Tally the lines in the records underneath that contain the string "body", and state the figure by itself.

[Entries taken from a collection]
==*==

(** The codec or a band read failing makes the rendering fail. *)
Lemma renderTile_failure (w : PixelWindow) :
  (exists band, (band = 1 \/ band = 2 \/ band = 3) /\ readBand band w = None) \/
  (forall rgbData, sharpEncode rgbData (readWidth w) (readHeight w) = None) ->
  render w = None.
Proof.
  unfold renderTile. intros [(band & Hb & Hnone)|Hcodec].
  - destruct Hb as [-> | [-> | ->]].
    + now rewrite Hnone.
    + rewrite Hnone. now destruct (readBand 1 w).
    + rewrite Hnone. destruct (readBand 1 w); [|reflexivity].
      now destruct (readBand 2 w).
  - destruct (readBand 1 w); [|reflexivity].
    destruct (readBand 2 w); [|reflexivity].
    destruct (readBand 3 w); [|reflexivity].
    simpl. now rewrite Hcodec.
Qed.

(** C5.  Every response of the tile handler has status 200 and content
    type image/png.  A response without a tile is the transparent
    256 x 256 placeholder: that is the answer when the dataset is not
    available, when proj4 throws, when the resolver reports NoCoverage
    and when a band read or the codec throws. *)
Theorem C5_every_response_is_200_png (c : TileCache) (k : TileKey) :
  status (fst (handle c k)) = 200 /\
  contentType (fst (handle c k)) = "image/png"%string /\
  (xCache (fst (handle c k)) = None ->
     fst (handle c k) = sendEmptyTile /\
     body (fst (handle c k)) = Placeholder 256 256) /\
  (dataset = None -> fst (handle c k) = sendEmptyTile) /\
  (TileMap.has c k = false ->
     (cornerPixels k = None -> fst (handle c k) = sendEmptyTile) /\
     (forall info corners,
        dataset = Some info -> cornerPixels k = Some corners ->
        (centerPixel k = None ->
         outOfBounds info (boundingWindow corners) = false ->
         tooLarge info (boundingWindow corners) = true ->
         fst (handle c k) = sendEmptyTile) /\
        (resolveWindow info (tz k) corners (centerPixel k) = NoCoverage ->
         fst (handle c k) = sendEmptyTile) /\
        (forall p w,
           resolveWindow info (tz k) corners (centerPixel k) = ReadWindow p w ->
           (exists band, (band = 1 \/ band = 2 \/ band = 3) /\ readBand band w = None) \/
           (forall rgbData, sharpEncode rgbData (readWidth w) (readHeight w) = None) ->
           fst (handle c k) = sendEmptyTile))).
Proof.
  split; [|split; [|split; [|split]]].
  - destruct (handleTile_cases c k) as [H|[(t & _ & H)|(p & t & _ & H)]];
      now rewrite H.
  - destruct (handleTile_cases c k) as [H|[(t & _ & H)|(p & t & _ & H)]];
      now rewrite H.
  - destruct (handleTile_cases c k) as [H|[(t & _ & H)|(p & t & _ & H)]];
      rewrite H; simpl; intros Hx; try discriminate. now split.
  - intros Hd. unfold handleTile. now rewrite Hd.
  - intros Hh. split.
    + intros Hc. unfold handleTile. rewrite Hh, Hc. now destruct dataset.
    + intros info corners Hd Hc.
      rewrite (handleTile_uncached _ _ _ _ _ info c k Hd Hh), Hc.
      split; [|split].
      * intros Hcp Hout Hbig. unfold resolveWindow.
        rewrite Hout, Hbig, Hcp. now destruct (highZoom <=? tz k).
      * intros Hr. now rewrite Hr.
      * intros p w Hr Hfail. now rewrite Hr, (renderTile_failure w Hfail).
Qed.

(** C8 (amended).  Two consecutive requests for the same key yield the
    same body.  When the first response is a MISS the second is a HIT,
    and a HIT is followed by a HIT.  A response carries either the
    header X-Cache: HIT, or X-Cache: MISS, or no X-Cache header at all:
    the last is the case exactly for the empty tile, and then the
    second response is the empty tile again, without the header. *)
Theorem C8_consecutive_requests (c : TileCache) (k : TileKey) :
  let r1 := fst (handle c k) in
  let c1 := snd (handle c k) in
  let r2 := fst (handle c1 k) in
  body r1 = body r2 /\
  (xCache r1 = Some MISS -> xCache r2 = Some HIT) /\
  (xCache r1 = Some HIT -> xCache r2 = Some HIT) /\
  (xCache r1 = None <-> r1 = sendEmptyTile) /\
  (xCache r1 = None -> r2 = sendEmptyTile /\ xCache r2 = None).
Proof.
  cbv zeta.
  destruct (handleTile_cases c k) as [H|[(t & Hg & H)|(p & t & Hg & H)]];
    rewrite H; cbn [fst snd].
  - rewrite H; cbn [fst]. unfold sendEmptyTile; cbn. intuition congruence.
  - rewrite H; cbn [fst]. unfold sendTile, sendEmptyTile; cbn. intuition congruence.
  - assert (exists info, dataset = Some info) as [info Hd].
    { unfold handleTile in H. destruct dataset as [info|]; [now exists info|].
      discriminate. }
    rewrite (handleTile_cached _ _ _ _ _ info _ k t Hd (get_storeTile p c k t Hg)).
    unfold sendTile, sendEmptyTile; cbn. intuition congruence.
Qed.
(** * XAI Decision Engine: application workflow and review console

    A shallow embedding of the TypeScript views of the repository
    (employee dashboard, customer portal, explanation editor, policy
    manager) and of the application workflow their API calls address.

    Conventions of the embedding:
    - JavaScript strings are [string]s; [toLowerCase], [trim] and
      [includes] are written out on ASCII (bytes >= 128 are kept as they
      are), which covers every literal the views compare against;
    - a JS object used as a map ([realData], [formData], the decision
      store) is a [gmap] keyed by [string];
    - an awaited API call is an input of the handler: its outcome is a
      [result], [Ok v] when the promise resolves and [Err e] when it
      rejects;
    - a handler is modelled by what it leaves behind once its promise
      has settled: a busy flag raised at entry and cleared in [finally]
      shows as cleared;
    - [console.error] and [alert] append to the [console] and [alerts]
      logs of the [Screen]; only [alerts] and the component's own error
      field reach the user. *)

From Stdlib Require Import Ascii String QArith.
From stdpp Require Import gmap strings list fin_maps stringmap.

Open Scope Z_scope.
Open Scope string_scope.

(** ** JavaScript string primitives *)

Module JS.

Definition is_upper (c : ascii) : bool :=
  let n := N_of_ascii c in ((65 <=? n) && (n <=? 90))%N.

Definition lower_char (c : ascii) : ascii :=
  if is_upper c then ascii_of_N (N_of_ascii c + 32) else c.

==*==

Output below |
3